Hand off to hyperframes. Read the hyperframes SKILL.md, pass it edl_validated.json plus the design direction, and let it build the composition. The EDL is the source of truth for structure and intent; hyperframes owns the rendering.
Render in two passes: draft, then final. Render a draft, watch it, extract frames at critical beats with ad-hoc ffmpeg -y -ss <t> -i draft.mp4 -frames:v 1 -update 1 check.png, fix what is actually broken, then do the final render. See references/draft-render-sanity-check.md.
Captions. Pick a caption style (default: caption-editorial-emphasis) and install it into the project with npx hyperframes add caption-<style> — see the Captions section above for the full list. Captions are rendered on top of the cut by hyperframes; confirm the caption zone in the EDL doesn't collide with any beat's on-screen elements before approving.

Anti-patterns

These hurt short-form social specifically. Avoid them.

Same layout held for 5+ seconds.
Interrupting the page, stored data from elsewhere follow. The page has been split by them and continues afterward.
(** ** The dispatch of a request *)

Lemma stripPrefix_app p s r : stripPrefix p s = Some r <-> s = p +:+ r.
Proof.
  revert s. induction p as [|a p IH]; intros s.
  - cbn. cbv [String.app]. split; congruence.
  - rewrite append_cons. destruct s as [|b s]; cbn; [done|].
    destruct (Ascii.eqb_spec a b) as [->|Hne].
    + rewrite IH. split; congruence.
    + split; [done|]. congruence.
Qed.

Lemma startsWith_app p s : startsWith p s = true <-> exists r, s = p +:+ r.
Proof.
  unfold startsWith. rewrite bool_decide_eq_true. split.
  - intros [r Hr]. exists r. by apply stripPrefix_app.
  - intros [r Hr]. exists r. by apply stripPrefix_app.
Qed.

Lemma startsWith_trans q p s :
  startsWith q p = true -> startsWith p s = true -> startsWith q s = true.
Proof.
  rewrite !startsWith_app. intros [r1 ->] [r2 ->]. exists (r1 +:+ r2).
  apply append_assoc.
Qed.

Lemma startsWith_refl p : startsWith p p = true.
Proof. apply startsWith_app. exists EmptyString. by rewrite append_nil_r. Qed.

Lemma matchId_startsWith p s : matchId p s = true -> startsWith p s = true.
Proof.
  unfold matchId, startsWith. destruct (stripPrefix p s); [|done]. intros _.
  by apply bool_decide_eq_true.
Qed.

Lemma staff_path_eq q (method path m p : string) :
  String.eqb method m && String.eqb path p = true ->
  startsWith q p = true -> startsWith q path = true.
Proof.
  intros H Hq. apply andb_prop in H as [_ H]. apply String.eqb_eq in H.
  by subst path.
Qed.

Lemma staff_path_starts q (method path m p : string) :
  String.eqb method m && startsWith p path = true ->
  startsWith q p = true -> startsWith q path = true.
Proof.
  intros H Hq. apply andb_prop in H as [_ H]. by apply (startsWith_trans q p).
Qed.
(** Consecutive loop heads are the two ends of one full iteration. *)
Lemma loop_heads_step (n : nat) (i : Z) (st : S) (k : nat) (s s' : S) :
  nth_error (loop_heads body n i st) k = Some s ->
  nth_error (loop_heads body n i st) (Datatypes.S k) = Some s' ->
  body (i + Z.of_nat k) s = Ok (Continue s').
Proof.
  revert n i st. induction k as [|k IH]; intros n i st Hs Hs'.
  - destruct n as [|n]; simpl in Hs, Hs'; [discriminate|].
    injection Hs as <-. rewrite Z.add_0_r.
    destruct (body i st) as [[t|t]|e]; try discriminate.
    destruct n; simpl in Hs'; injection Hs' as <-; reflexivity.
  - destruct n as [|n]; simpl in Hs, Hs'; [destruct k; discriminate|].
    destruct (body i st) as [[t|t]|e]; try (destruct k; discriminate).
    replace (i + Z.of_nat (Datatypes.S k)) with ((i + 1) + Z.of_nat k) by lia.
    eapply IH; eauto.
Qed.

(** The loop run from its [k]-th head is the rest of the loop. *)
Lemma for_range_from_head (n : nat) (i : Z) (st : S) (k : nat) (s : S) :
  nth_error (loop_heads body n i st) k = Some s ->
  for_range body n i st = for_range body (n - k) (i + Z.of_nat k) s.
Proof.
  revert n i st. induction k as [|k IH]; intros n i st Hs.
  - destruct n; simpl in Hs; injection Hs as <-;
      rewrite Z.add_0_r, Nat.sub_0_r; reflexivity.
  - destruct n as [|n]; simpl in Hs; [destruct k; discriminate|].
    destruct (body i st) as [[t|t]|e] eqn:Eb; try (destruct k; discriminate).
    simpl for_range at 1. rewrite Eb.
    replace (i + Z.of_nat (Datatypes.S k)) with ((i + 1) + Z.of_nat k) by lia.
    apply IH. exact Hs.
Qed.

(** An iteration that goes on from a loop head leaves the next loop head. *)
Lemma loop_heads_next (n : nat) (i : Z) (st : S) (k : nat) (s s' : S) :
  nth_error (loop_heads body n i st) k = Some s ->
  (k < n)%nat ->
  body (i + Z.of_nat k) s = Ok (Continue s') ->
  nth_error (loop_heads body n i st) (Datatypes.S k) = Some s'.
Proof.
  revert n i st. induction k as [|k IH]; intros n i st Hs Hlt Hb.
  - destruct n as [|n]; [lia|]. simpl in Hs. injection Hs as <-.
    rewrite Z.add_0_r in Hb. cbn [loop_heads nth_error]. rewrite Hb.
    destruct n; reflexivity.
  - destruct n as [|n]; [lia|]. simpl in Hs.
    destruct (body i st) as [[t|t]|e] eqn:Eb; try (destruct k; discriminate).
    cbn [loop_heads]. rewrite Eb.
    change (nth_error (loop_heads body n (i + 1) t) (Datatypes.S k) = Some s').
    apply IH; [exact Hs | lia |].
    replace (i + 1 + Z.of_nat k) with (i + Z.of_nat (Datatypes.S k)) by lia.
    exact Hb.
Qed.

End LoopFacts.

(** ** Loops that keep a history *)

Section HistoryLoop.
Context {T : Type} {A : Arith T}.
Variable S : Type.
Variable hist : S -> list (row T).
Variable tol : T.

Local Open Scope Z_scope.

Lemma none_converged_nil : none_converged tol [].
Proof. intros r e []. Qed.

Lemma none_converged_snoc (h : list (row T)) (r : row T) (e : T) :
  none_converged tol h -> row_error r = Some e -> ltb e tol = false ->
  none_converged tol (h ++ [r]).
Proof.
  intros Hh Hr He r' e' Hin Hr'. apply in_app_or in Hin as [Hin|[<-|[]]].
  - eapply Hh; eauto.
  - congruence.
Qed.

Lemma none_converged_last (h : list (row T)) :
  none_converged tol h -> converged_is_last tol h.
Proof.
  intros Hh k r e Hk Hr He. apply nth_error_In in Hk.
  rewrite (Hh _ _ Hk Hr) in He. discriminate.
Qed.

Lemma none_converged_snoc_last (h : list (row T)) (r : row T) :
  none_converged tol h -> converged_is_last tol (h ++ [r]).
Proof.
  intros Hh k r' e Hk Hr He.
  rewrite length_app. simpl.
  destruct (Nat.lt_ge_cases k (length h)) as [Hlt|Hge].
  - rewrite nth_error_app1 in Hk by exact Hlt.
    apply nth_error_In in Hk. rewrite (Hh _ _ Hk Hr) in He. discriminate.
  - assert (Hsome : nth_error (h ++ [r]) k <> None) by congruence.
    apply nth_error_Some in Hsome. rewrite length_app in Hsome. simpl in Hsome.
    lia.
Qed.
(** X1. Idempotent resume, where both stages agree on the names of the quote
    files: after a first run from scratch during which no failure was
    logged, every unit is extracted and translated, and a second run, with
    whatever services, leaves the whole state as it is: checkpoint, quote
    files, requests issued, error log. *)
Theorem resume_is_idempotent (w w' : Pipeline.world) (files : list string) :
  let st1 := Pipeline.run w files Pipeline.initial_state in
  (forall f, f ∈ files ->
     Pipeline.output_filename f = Pipeline.quotes_filename f) ->
  Pipeline.error_log st1 = [] ->
  (forall f, f ∈ files ->
     Checkpoint.is_extracted f (Pipeline.checkpoint st1) = true
     /\ Checkpoint.is_translated f (Pipeline.checkpoint st1) = true)
  /\ Pipeline.run w' files st1 = st1.
Proof.
  intros st1 Hnames Hq.
  destruct files as [|f0 files'].
  { split; [by intros ? ?%elem_of_nil|done]. }
  set (files := f0 :: files') in *.
  set (st0 := Pipeline.checkpoint_set_start_time w
                (Pipeline.with_checkpoint
                   (fun m => Checkpoint.init (Checkpoint.checkpoint_file m))
                   Pipeline.initial_state)).
  assert (Hrun : st1 = foldl (Pipeline.run_batch w files) st0
            (seq 1 ((length files + Pipeline.BATCH_SIZE - 1)
                      / Pipeline.BATCH_SIZE))) by done.
  destruct (run_batches_quiet w files
              (seq 1 ((length files + Pipeline.BATCH_SIZE - 1)
                        / Pipeline.BATCH_SIZE)) st0) as [Hext Hall].
  { intros f Hf. done. }
  { by rewrite <- Hrun. }
  { done. }
  rewrite <- Hrun in *.
  assert (Hdone : forall f, f ∈ files ->
     Checkpoint.is_extracted f (Pipeline.checkpoint st1) = true
     /\ Checkpoint.is_translated f (Pipeline.checkpoint st1) = true).
  { intros f Hf. destruct (batch_of_covers files f Hf) as (k & Hk & Hfk).
    by eapply Hall. }
  split; [done|].
  apply run_skips; [| |done].
  - by apply (Spec.ext_saved _ _ Hext).
  - apply (Spec.ext_start _ _ Hext). by eexists.
Qed.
Even if the speaker is good, the visual pulse dies.
Assets stacked into every line. Viewer has nowhere to rest. Let the face breathe on emotional beats.
Cutting away from the face during the punchline or emotional peak. Trust the speaker.
Motion graphics used as wallpaper. They should add information, not fill silence.
Beats aligned to round seconds instead of transcript phrasing. It will feel mechanical.
Static assets with no motion. Reads as dead frame; viewer scrolls.
Designing the cut without reading the transcript end-to-end first. You'll miss the arc.
Assets too small to read. A chart or screenshot the viewer can't decipher is noise — size it to be legible on a phone.
Overlapping competing elements. A motion graphic landing on top of the caption line, a label dropped where captions live, two on-screen text blocks fighting for the same eye. Decide which element owns the beat and let the other step away.

What this skill does NOT do

It doesn't write hyperframes HTML, GSAP, or CSS. That's hyperframes' job — let it choose.
It doesn't pick exact colors, fonts, or motion curves. That's hyperframes' visual identity flow.
It doesn't render. After EDL approval, hand off.
It doesn't transcribe. If transcript is missing, ask the user to use hyperframes' transcribe path first.